[Activity]
Lines with the word "assumption" in them must be copied from the records below.

[Stored records]
######
(** X4.  Whatever the backend does, one call through the client hands
    over the call itself and then nothing, or one refresh, or one refresh
    and one replay: never more than three requests and never two
    refreshes.  The session-ended event is dispatched exactly when the
    refresh was made and failed, and then the caller is rejected with an
    error of the refresh request. *)
Theorem one_call_is_at_most_three_requests
    (net : Network) (c : RequestConfig) (w : World) :
  (sent (snd (Api.instance_request net c w)) = sent w ++ [c] /\
   events (snd (Api.instance_request net c w)) = events w) \/
  (sent (snd (Api.instance_request net c w)) = sent w ++ [c; Api.refreshRequest] /\
   events (snd (Api.instance_request net c w)) = events w ++ [Api.AUTH_LOGOUT] /\
   exists m r,
     fst (Api.instance_request net c w) = Rejected (AxiosError m Api.refreshRequest r)) \/
  (sent (snd (Api.instance_request net c w))
     = sent w ++ [c; Api.refreshRequest; Api.mark_retry c] /\
   events (snd (Api.instance_request net c w)) = events w).
Proof.
  rewrite instance_request_unrolled, transport_run.
  assert (Hone : forall res : Settled AxiosResponse,
            sent (snd (res, extended w [c] [] [])) = sent w ++ [c] /\
            events (snd (res, extended w [c] [] [])) = events w)
    by (intros res; unfold extended; simpl; now rewrite app_nil_r).
  destruct (net (length (sent w)) c) as [r | m r]; simpl settle; cbv iota beta;
    [left; apply Hone |].
  destruct (Api.isAuthEndpoint (url c)); [left; apply Hone |].
  destruct (Api.is401 (AxiosError m c r) && negb (_retry c)); [| left; apply Hone].
  right. rewrite transport_run.
  destruct (net (length (sent (extended w [c] [] []))) Api.refreshRequest)
    as [r1 | m1 r1]; simpl settle; cbv iota beta.
  - right. rewrite transport_run. unfold extended; simpl.
    rewrite <- ?app_assoc, ?app_nil_r; simpl. auto.
  - left. run_async. unfold extended; simpl.
    rewrite <- ?app_assoc, ?app_nil_r; simpl. eauto.
Qed.

Lemma extended_extended (w : World) (r1 r2 : list RequestConfig) (e1 e2 l1 l2 : list string) :
  extended (extended w r1 e1 l1) r2 e2 l2 = extended w (r1 ++ r2) (e1 ++ e2) (l1 ++ l2).
Proof. unfold extended; simpl. now rewrite !app_assoc. Qed.

(** A call through the client only adds to the three traces. *)
Lemma instance_request_extends (net : Network) (c : RequestConfig) (w : World) :
  exists requests dispatched lines,
    snd (Api.instance_request net c w) = extended w requests dispatched lines.
Proof.
  rewrite instance_request_unrolled, transport_run.
  destruct (settle c (net (length (sent w)) c)) as [r | err];
    [do 3 eexists; reflexivity |].
  destruct (Api.isAuthEndpoint (url c)); [do 3 eexists; reflexivity |].
  destruct (Api.is401 err && negb (_retry c)); [| do 3 eexists; reflexivity].
  rewrite transport_run.
  destruct (settle Api.refreshRequest
              (net (length (sent (extended w [c] [] []))) Api.refreshRequest)) as [r | e].
  - rewrite transport_run. cbn [snd]. rewrite !extended_extended.
    do 3 eexists; reflexivity.
  - run_async. exists [c; Api.refreshRequest], [Api.AUTH_LOGOUT],
      ["Refresh failed, user is no longer authenticated"%string].
    unfold extended; simpl. now rewrite <- !app_assoc.
Qed.

Lemma instance_request_same_page (net : Network) (c : RequestConfig) (w : World) :
  same_page w (snd (Api.instance_request net c w)).
Proof.
  destruct (instance_request_extends net c w) as (rq & ev & ln & H).
  rewrite H. split; reflexivity.
Qed.

(** X5.  No method of the client writes the store or the title: after
    [login], [signup], [logout], [refreshAccessToken],
    [requestPasswordReset], [updatePassword] and [getCurrentUser], whatever
    the outcome, both are as before the call. *)
Theorem client_never_writes_the_store
    (net : Network) (w : World) (credentials : Credentials)
    (reset_email token new_password : string) :
  same_page w (snd (Api.login net credentials w)) /\
  same_page w (snd (Api.signup net credentials w)) /\
  same_page w (snd (Api.logout net w)) /\
  same_page w (snd (Api.refreshAccessToken net w)) /\
  same_page w (snd (Api.requestPasswordReset net reset_email w)) /\
  same_page w (snd (Api.updatePassword net token new_password w)) /\
  same_page w (snd (Api.getCurrentUser net w)).
Proof.
  unfold Api.login, Api.signup, Api.logout, Api.refreshAccessToken,
    Api.requestPasswordReset, Api.updatePassword, Api.getCurrentUser.
  unfold bind, try_catch, try_finally, ret, throw, console_log, dispatchEvent.
  repeat split;
    match goal with
    | |- context [Api.instance_request net ?c w] =>
        destruct (instance_request_same_page net c w) as [Hs Ht];
        destruct (Api.instance_request net c w) as [[r | e] w1]; simpl in *;
        try destruct (payload (body r)); simpl; assumption
    end.
Qed.

(** X6.  [ApiClient.logout] makes exactly one request and dispatches the
    session-ended event exactly once, whether the request succeeds or not;
    it is rejected exactly when the request is, with the same error. *)
Theorem client_logout_dispatches_once (net : Network) (w : World) :
  Api.logout net w
  = (match net (length (sent w)) logoutRequest with
     | NetResolve _ => Fulfilled tt
     | NetReject m r => Rejected (AxiosError m logoutRequest r)
     end,
     extended w [logoutRequest] [Api.AUTH_LOGOUT] []).
Proof.
  unfold Api.logout, try_finally, bind, dispatchEvent, ret.
  fold logoutRequest.
  rewrite (auth_endpoint_is_one_request_aux net logoutRequest w eq_refl).
  unfold extended; simpl. rewrite !app_nil_r.
  destruct (net (length (sent w)) logoutRequest); reflexivity.
Qed.

(** X7.  When the first answer to [GET /auth/me] is a reply the adapter
    resolves with, [getCurrentUser] makes that one request; it returns the
    record of the envelope when there is one, and otherwise is rejected
    with the error "Invalid response structure from /auth/me", which it
    logs like every other error. *)
Theorem getCurrentUser_needs_a_record
    (net : Network) (w : World) (r : AxiosResponse) :
  net (length (sent w)) meRequest = NetResolve r ->
  Api.getCurrentUser net w
  = match payload (body r) with
    | Some u => (Fulfilled u, extended w [meRequest] [] [])
    | None =>
        (Rejected (PlainError "Invalid response structure from /auth/me"),
         extended w [meRequest] [] ["getCurrentUser error:"%string])
    end.
Proof.
  intros H. unfold Api.getCurrentUser, try_catch, bind. fold meRequest.
  rewrite other_outcomes_aux by (now rewrite H). rewrite H; simpl.
  destruct (payload (body r)); run_async; unfold extended; simpl;
    now rewrite ?app_nil_r.
Qed.

Lemma getCurrentUser_needs_a_record_witness :
  Api.getCurrentUser net_empty initialWorld
  = (Rejected (PlainError "Invalid response structure from /auth/me"),
     extended initialWorld [meRequest] [] ["getCurrentUser error:"%string]).
Proof.
  exact (getCurrentUser_needs_a_record net_empty initialWorld ok_empty eq_refl).
Defined.

(* ===================================================================== *)
(** ** Further properties of the session store                             *)
(* ===================================================================== *)

(** X8.  When the signup request is resolved, [signup] returns the
    identity record of the reply, [user] holds that same value and
    [hasCredentials] is [true].  When the request is rejected, the caller
    is rejected with the same error and [error] holds the [detail] of the
    error reply when there is a non-empty one, else the message of the
    error when it is non-empty, else ["Signup failed"]. *)
Theorem signup_outcomes (net : Network) (credentials : Credentials) (w : World) :
  match net (length (sent w)) (signupRequest credentials) with
  | NetResolve r =>
      let record :=
        match payload (body r) with
        | Some u => JUser u
        | None => JUndefined
        end in
      fst (AuthStore.signup net credentials w) = Fulfilled record /\
      user (store (snd (AuthStore.signup net credentials w))) = record /\
      hasCredentials (store (snd (AuthStore.signup net credentials w))) = true
  | NetReject m r =>
      let shown :=
        match r with
        | Some (mkResponse _ (mkApiResponse _ _ (Some (String a d)))) => String a d
        | _ =>
            match m with
            | String a m' => String a m'
            | EmptyString => "Signup failed"%string
            end
        end in
      fst (AuthStore.signup net credentials w)
        = Rejected (AxiosError m (signupRequest credentials) r) /\
      error (store (snd (AuthStore.signup net credentials w))) = Some shown
  end.
Proof.
  rewrite store_signup_run; simpl.
  destruct (net (length (sent w)) (signupRequest credentials)) as [r | m r]; simpl.
  - auto.
  - split; [reflexivity |].
    unfold AuthStore.errorMsg, or_else, err_detail; simpl.
    destruct r as [[st [p ms [[| a d] |]]] |]; simpl; destruct m; reflexivity.
Qed.
(** X17: the name of the saved picture.  For accepted arguments the picture
    is saved under the name of the file with its last four characters
    replaced by [_quadtree.] and the extension ([jpg] or [png]); a name of
    three characters, the bare extension, gives [_quadtree.] and the
    extension.  The name differs from the name of the file, so the original
    is never overwritten. *)
Theorem result_path_accepted (exists_ : str -> bool) (args : Namespace) :
  check_fields exists_ args = true ->
  exists stem ext,
    (ext = jpg \/ ext = png)
    /\ result_path (file args) = stem ++ quadtree_mark ++ ext
    /\ ((stem = [] /\ file args = ext) \/ exists c, file args = stem ++ c :: ext)
    /\ result_path (file args) <> file args.
Proof.
  intro H. apply check_fields_true in H as (_ & (s & Hs) & _).
  assert (Hshape : exists stem ext,
            (ext = jpg \/ ext = png)
            /\ result_path (file args) = stem ++ quadtree_mark ++ ext
            /\ ((stem = [] /\ file args = ext)
                \/ exists c, file args = stem ++ c :: ext)).
  { assert (Hcases : s = [] \/ exists stem c, s = stem ++ [c]).
    { destruct s as [| a s']; [now left | right].
      destruct (@exists_last _ (a :: s')) as (stem & c & E); [discriminate |].
      now exists stem, c. }
    destruct Hcases as [-> | (stem & c & ->)].
    - exists [], (file args). cbn [app] in Hs.
      split; [tauto |]. split; [| now left].
      destruct Hs as [-> | ->]; reflexivity.
    - exists stem. destruct Hs as [Hs | Hs]; rewrite <- app_assoc in Hs;
        [exists jpg | exists png]; (split; [tauto |]);
        (split; [rewrite Hs; apply result_path_stem | right; now exists c]). }
  destruct Hshape as (stem & ext & Hext & Hpath & Hfile).
  exists stem, ext. repeat split; try assumption.
  intro E. rewrite Hpath in E. apply (f_equal (@length ascii)) in E.
  rewrite !length_app in E.
  assert (length ext = 3)%nat by (destruct Hext as [-> | ->]; reflexivity).
  destruct Hfile as [[-> Hf] | [c Hf]]; rewrite Hf in E;
    rewrite ?length_app in E; cbn [length quadtree_mark] in E; lia.
Qed.
Lemma lock_ok_remove st lf q :
  lock_ok st → deque_remove lf (lk_waiters st) = Some q →
  lock_ok (set_lk_waiters q st) ∧
  (has_result st lf = true →
   head (lk_waiters st) = Some lf ∧ lk_locked st = false ∧
   ∀ f, f ∈ q → has_result st f = false).
Proof.
  intros (Hnd & Hrange & Hdisj & Htail & Hlocked) Hrm.
  destruct (deque_remove_NoDup _ _ _ Hnd Hrm) as (Hq & Hndq & _).
  assert (Hin : ∀ f, f ∈ q → f ∈ lk_waiters st)
    by (intros f; by apply (deque_remove_elem_of lf)).
  assert (Htl : ∀ f, f ∈ tail q → f ∈ tail (lk_waiters st)).
  { rewrite Hq. destruct (lk_waiters st) as [|f0 l]; [done|].
    rewrite filter_cons. cbn [tail]. intros f Hf.
    assert (f ∈ filter (λ y, y ≠ lf) l) as [_ ?]%list_elem_of_filter; [|done].
    case_decide; [done|].
    destruct (filter _ l) as [|f1 l']; [done|]. apply elem_of_cons. by right. }
  split.
  - unfold lock_ok. cbn [set_lk_waiters lk_waiters waiters futs lk_locked].
    split; [done|]. split; [by intros f ?%Hin%Hrange|].
    split; [by intros f Hw ?%Hin%(Hdisj f Hw)|].
    split; [by intros f ?%Htl%Htail|].
    intros Hl f ?%Hin. by apply Hlocked.
  - intros Hres.
    apply deque_remove_Some in Hrm as (l1 & l2 & Hlk & -> & Hnin).
    assert (lf ∈ lk_waiters st) as Hlf.
    { rewrite Hlk, elem_of_app, elem_of_cons. tauto. }
    destruct l1 as [|f0 l1].
    + rewrite Hlk in *. cbn in *. split; [done|]. split.
      * destruct (lk_locked st) eqn:Hl; [|done].
        by rewrite (Hlocked eq_refl lf) in Hres.
      * apply Htail.
    + exfalso. rewrite Hlk in Htail. cbn in Htail.
      rewrite Htail in Hres; [done|]. rewrite elem_of_app, elem_of_cons. tauto.
Qed.

Lemma lock_ok_wake_up_first st :
  lock_ok st → lk_locked st = false →
  lock_ok (_wake_up_first st) ∧
  ∀ g, g ∉ lk_waiters st → futs (_wake_up_first st) !! g = futs st !! g.
Proof.
  intros Hok Hl. pose proof Hok as (Hnd & Hrange & Hdisj & Htail & Hlocked).
  unfold _wake_up_first.
  destruct (lk_waiters st) as [|f0 q] eqn:Hq; [done|].
  destruct (done st f0) eqn:Hd; [done|].
  apply NoDup_cons in Hnd as [Hnin Hndq].
  split.
  - unfold lock_ok, set_result.
    cbn [set_futs lk_waiters waiters futs lk_locked]. rewrite Hq, Hl.
    split; [by apply NoDup_cons|].
    split; [intros f Hf; rewrite length_insert; by apply Hrange|].
    split; [done|]. split; [|done].
    cbn [tail]. intros f Hf. unfold has_result. cbn [set_futs futs].
    rewrite list_lookup_insert_ne by (by intros ->).
    by apply Htail.
  - intros g Hg. unfold set_result. cbn [set_futs futs].
    apply list_lookup_insert_ne. intros ->. apply Hg, elem_of_cons. by left.
Qed.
######
[Task result]
        try destruct (payload (body r)); simpl; assumption
  exists stem, ext. repeat split; try assumption.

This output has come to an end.